● **Work to complete**
Retype all of the entries precisely.

● **Record extracts**
════════════════════
(* ===== verification/MemoryFacts.v ===== *)
(** * The execution repository is safe

    The operations of [Memory] as steps of a transition system, with the invariant of
    every reachable state (one execution lease and one active entry per account, a
    lineage of attempts, an exact entry ledger inside its limits), and with what no
    sequence of operations can undo. *)

From Stdlib Require Import ZArith Lia String Ascii List Bool QArith.
From stdpp Require Import base strings gmap countable option tactics relations list.
From S2P Require Import Prelude PyDict PyText PyDecimal PyDecimalFacts PyTime PyHash Contracts OrderLimits OrderStatus ExecModels Identity Finalization Memory.

#[local] Open Scope string_scope.
#[local] Open Scope Z_scope.
#[local] Opaque intent_digest order_envelope_hash expected_certificate_id.

(** ** Steps *)

Inductive operation :=
  | RegisterAccount (role : AccountRole) (fingerprint : string) (equity : decimal)
  | SetAutonomousEnabled (role : AccountRole) (enabled : bool) (actor : Actor)
  | CaptureBaseline (role : AccountRole) (fingerprint : string) (equity : decimal)
      (captured_at : datetime) (positions_hash orders_hash activities_hash : string)
  | ObserveAccountAdjustment (role : AccountRole) (activity : string)
  | ApproveIntent (intent_id : uuid) (role : AccountRole) (envelope : OrderEnvelope)
  | ClaimIntent (intent_id : uuid) (actor : Actor) (role : AccountRole) (fingerprint : string)
      (now : datetime) (token : uuid)
  | ReleaseUnsubmittedClaim (intent_id : uuid)
  | AddAttempt (attempt : OrderAttempt)
  | ReplaceAttempt (attempt : OrderAttempt)
  | FinalizeExecution (certificate : ExecutionCertificate) (reconciliation : Reconciliation)
      (requested_status : string) (now : datetime)
  | AddAssessmentCertificate (certificate : AssessmentCertificate)
  | AddEntryApproval (approval : EntryApprovalAuthorization)
  | RecoverEntryReservations.

(** The state an operation leaves: its own one, or the old one when it raised before
    it stored anything. *)
Definition after (r : repository) (m : M repository) : repository :=
  match m with Ok r' => r' | Raise _ => r end.
Definition after_pair {A} (r : repository) (m : M (repository * A)) : repository :=
  match m with Ok (r', _) => r' | Raise _ => r end.
(** *** Settlement *)

(** The lock an outcome asks for. *)
Definition outcome_locks (rec : Reconciliation) (status : string) (has_fill : bool) : bool :=
  rn_assignment_suspected rec || negb (rn_matches_expected rec)
  || has_fill && is_partial_status status.

(** What the limits say of the entry that was filled: the budget and the equity are those
    of the time of the finalisation. *)
Definition fill_verdict (cfg : config) (i : ExecutionIntent) (a : AccountState) (b : EntryBudget)
    (has_fill : bool) : M unit :=
  if is_entry i && has_fill
  then _validate_entry_limits (cfg_entry_limits cfg) (oe_policy_hash (ei_envelope i)) (as_equity a) b
         (eb_reserved_risk b) (oe_quantity (ei_envelope i))
  else Ok tt.

(** In a reachable state the reservation is there, with the right risk: only the limits
    can refuse the fill. *)
Lemma settle_budget_decided cfg r id i a b has_fill :
  wf_config cfg -> invariant cfg r -> intent_at r id i -> ei_state i = CLAIMED ->
  rp_budgets r !! ei_account_role i = Some b ->
  match fill_verdict cfg i a b has_fill with
  | Ok _ => exists b' consumed, settle_budget cfg i a b has_fill = Ok (b', consumed)
  | Raise e => settle_budget cfg i a b has_fill = Raise e
  end.
Proof.
  intros Hcfg I Hi Hs Hb. unfold settle_budget, fill_verdict. destruct (is_entry i) eqn:He; [|by eexists _, _].
  pose proof (inv_claimed _ _ I _ _ _ Hi He Hs Hb) as Hres.
  destruct (inv_intent _ _ I _ _ Hi) as (Eid & _ & (Fl & _)%make_OrderEnvelope_loss & _).
  destruct (inv_reserved _ _ I _ _ _ Hb Hres) as (j & Hj & _ & _ & _ & Er).
  assert (j = i) as -> by (unfold intent_at in *; congruence).
  rewrite Hres, Eid, bool_decide_true by done. cbn [negb].
  assert (Eq : eb_reserved_risk b ==. oe_approved_max_loss (ei_envelope i) = true)
    by (rewrite Er; by apply deq_spec).
  rewrite Eq. cbn [negb andb]. destruct has_fill; [|by eexists _, _].
  destruct (_validate_entry_limits _ _ _ _ _ _) as [[]|e] eqn:Hlim; cbn; [|done].
  apply entry_limits_ok in Hlim as (limits & _ & Hv). unfold validate_entry in Hv. inv_all.
  match goal with E : dadd _ _ = Ok _ |- _ => rewrite E end. by eexists _, _.
Qed.

(** The lock reason, and the account it leaves. *)
Definition lock_reason (rec : Reconciliation) (status : string) (has_fill : bool) : option string :=
  if has_fill && is_partial_status status
  then Some "UNMANAGED_PARTIAL_EXPOSURE" else execution_lock_reason rec.
Definition lock_account (a : AccountState) (reason : option string) (now : datetime) : AccountState :=
  match reason with
  | Some reason => if as_execution_locked a then a else account_locked a reason now
  | None => a
  end.

Lemma lock_account_locked a rec status has_fill now :
  as_execution_locked (lock_account a (lock_reason rec status has_fill) now) =
  as_execution_locked a || outcome_locks rec status has_fill.
Proof.
  unfold lock_account, lock_reason, execution_lock_reason, outcome_locks.
  destruct (as_execution_locked a) eqn:E, (rn_assignment_suspected rec), (rn_matches_expected rec),
    (has_fill && is_partial_status status); cbn; rewrite ?E; done.
Qed.

(** The state a settled execution leaves. *)
Definition settled (r : repository) (id : uuid) (i : ExecutionIntent) (a : AccountState)
    (b : EntryBudget) (c : ExecutionCertificate) (has_fill : bool) (r' : repository) : Prop :=
  intent_at r' id (intent_terminal i has_fill) /\
  rp_accounts r' = <[ei_account_role i := a]> (rp_accounts r) /\
  rp_budgets r' = (if is_entry i then <[ei_account_role i := b]> (rp_budgets r) else rp_budgets r) /\
  rp_certificates r' = <[xc_certificate_id c := c]> (rp_certificates r) /\
  rp_intent_certificate_ids r' = <[id := xc_certificate_id c]> (rp_intent_certificate_ids r).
════════════════════
● **Your response**
(* ===== verification/MemoryFacts.v ===== *)
(** * The execution repository is safe

    The operations of [Memory] as steps of a transition system, with the invariant of
    every reachable state (one execution lease and one active entry per account, a
    lineage of attempts, an exact entry ledger inside its limits), and with what no
    sequence of operations can undo. *)

From Stdlib Require Import ZArith Lia String Ascii List Bool QArith.
From stdpp Require Import base strings gmap countable option tactics relations list.
From S2P Require Import Prelude PyDict PyText PyDecimal PyDecimalFacts PyTime PyHash Contracts OrderLimits OrderStatus ExecModels Identity Finalization Memory.

#[local] Open Scope string_scope.
#[local] Open Scope Z_scope.
#[local] Opaque intent_digest order_envelope_hash expected_certificate_id.

(** ** Steps *)

Inductive operation :=
  | RegisterAccount (role : AccountRole) (fingerprint : string) (equity : decimal)
  | SetAutonomousEnabled (role : AccountRole) (enabled : bool) (actor : Actor)
  | CaptureBaseline (role : AccountRole) (fingerprint : string) (equity : decimal)
      (captured_at : datetime) (positions_hash orders_hash activities_hash : string)
  | ObserveAccountAdjustment (role : AccountRole) (activity : string)
  | ApproveIntent (intent_id : uuid) (role : AccountRole) (envelope : OrderEnvelope)
  | ClaimIntent (intent_id : uuid) (actor : Actor) (role : AccountRole) (fingerprint : string)
      (now : datetime) (token : uuid)
  | ReleaseUnsubmittedClaim (intent_id : uuid)
  | AddAttempt (attempt : OrderAttempt)
  | ReplaceAttempt (attempt : OrderAttempt)
  | FinalizeExecution (certificate : ExecutionCertificate) (reconciliation : Reconciliation)
      (requested_status : string) (now : datetime)
  | AddAssessmentCertificate (certificate : AssessmentCertificate)
  | AddEntryApproval (approval : EntryApprovalAuthorization)
  | RecoverEntryReservations.

(** The state an operation leaves: its own one, or the old one when it raised before
    it stored anything. *)
Definition after (r : repository) (m : M repository) : repository :=
  match m with Ok r' => r' | Raise _ => r end.
Definition after_pair {A} (r : repository) (m : M (repository * A)) : repository :=
  match m with Ok (r', _) => r' | Raise _ => r end.
(** *** Settlement *)

(** The lock an outcome asks for. *)
Definition outcome_locks (rec : Reconciliation) (status : string) (has_fill : bool) : bool :=
  rn_assignment_suspected rec || negb (rn_matches_expected rec)
  || has_fill && is_partial_status status.

(** What the limits say of the entry that was filled: the budget and the equity are those
    of the time of the finalisation. *)
Definition fill_verdict (cfg : config) (i : ExecutionIntent) (a : AccountState) (b : EntryBudget)
    (has_fill : bool) : M unit :=
  if is_entry i && has_fill
  then _validate_entry_limits (cfg_entry_limits cfg) (oe_policy_hash (ei_envelope i)) (as_equity a) b
         (eb_reserved_risk b) (oe_quantity (ei_envelope i))
  else Ok tt.

(** In a reachable state the reservation is there, with the right risk: only the limits
    can refuse the fill. *)
Lemma settle_budget_decided cfg r id i a b has_fill :
  wf_config cfg -> invariant cfg r -> intent_at r id i -> ei_state i = CLAIMED ->
  rp_budgets r !! ei_account_role i = Some b ->
  match fill_verdict cfg i a b has_fill with
  | Ok _ => exists b' consumed, settle_budget cfg i a b has_fill = Ok (b', consumed)
  | Raise e => settle_budget cfg i a b has_fill = Raise e
  end.
Proof.
  intros Hcfg I Hi Hs Hb. unfold settle_budget, fill_verdict. destruct (is_entry i) eqn:He; [|by eexists _, _].
  pose proof (inv_claimed _ _ I _ _ _ Hi He Hs Hb) as Hres.
  destruct (inv_intent _ _ I _ _ Hi) as (Eid & _ & (Fl & _)%make_OrderEnvelope_loss & _).
  destruct (inv_reserved _ _ I _ _ _ Hb Hres) as (j & Hj & _ & _ & _ & Er).
  assert (j = i) as -> by (unfold intent_at in *; congruence).
  rewrite Hres, Eid, bool_decide_true by done. cbn [negb].
  assert (Eq : eb_reserved_risk b ==. oe_approved_max_loss (ei_envelope i) = true)
    by (rewrite Er; by apply deq_spec).
  rewrite Eq. cbn [negb andb]. destruct has_fill; [|by eexists _, _].
  destruct (_validate_entry_limits _ _ _ _ _ _) as [[]|e] eqn:Hlim; cbn; [|done].
  apply entry_limits_ok in Hlim as (limits & _ & Hv). unfold validate_entry in Hv. inv_all.
  match goal with E : dadd _ _ = Ok _ |- _ => rewrite E end. by eexists _, _.
Qed.

(** The lock reason, and the account it leaves. *)
Definition lock_reason (rec : Reconciliation) (status : string) (has_fill : bool) : option string :=
  if has_fill && is_partial_status status
  then Some "UNMANAGED_PARTIAL_EXPOSURE" else execution_lock_reason rec.
Definition lock_account (a : AccountState) (reason : option string) (now : datetime) : AccountState :=
  match reason with
  | Some reason => if as_execution_locked a then a else account_locked a reason now
  | None => a
  end.

Lemma lock_account_locked a rec status has_fill now :
  as_execution_locked (lock_account a (lock_reason rec status has_fill) now) =
  as_execution_locked a || outcome_locks rec status has_fill.
Proof.
  unfold lock_account, lock_reason, execution_lock_reason, outcome_locks.
  destruct (as_execution_locked a) eqn:E, (rn_assignment_suspected rec), (rn_matches_expected rec),
    (has_fill && is_partial_status status); cbn; rewrite ?E; done.
Qed.

(** The state a settled execution leaves. *)
Definition settled (r : repository) (id : uuid) (i : ExecutionIntent) (a : AccountState)
    (b : EntryBudget) (c : ExecutionCertificate) (has_fill : bool) (r' : repository) : Prop :=
  intent_at r' id (intent_terminal i has_fill) /\
  rp_accounts r' = <[ei_account_role i := a]> (rp_accounts r) /\
  rp_budgets r' = (if is_entry i then <[ei_account_role i := b]> (rp_budgets r) else rp_budgets r) /\
  rp_certificates r' = <[xc_certificate_id c := c]> (rp_certificates r) /\
  rp_intent_certificate_ids r' = <[id := xc_certificate_id c]> (rp_intent_certificate_ids r).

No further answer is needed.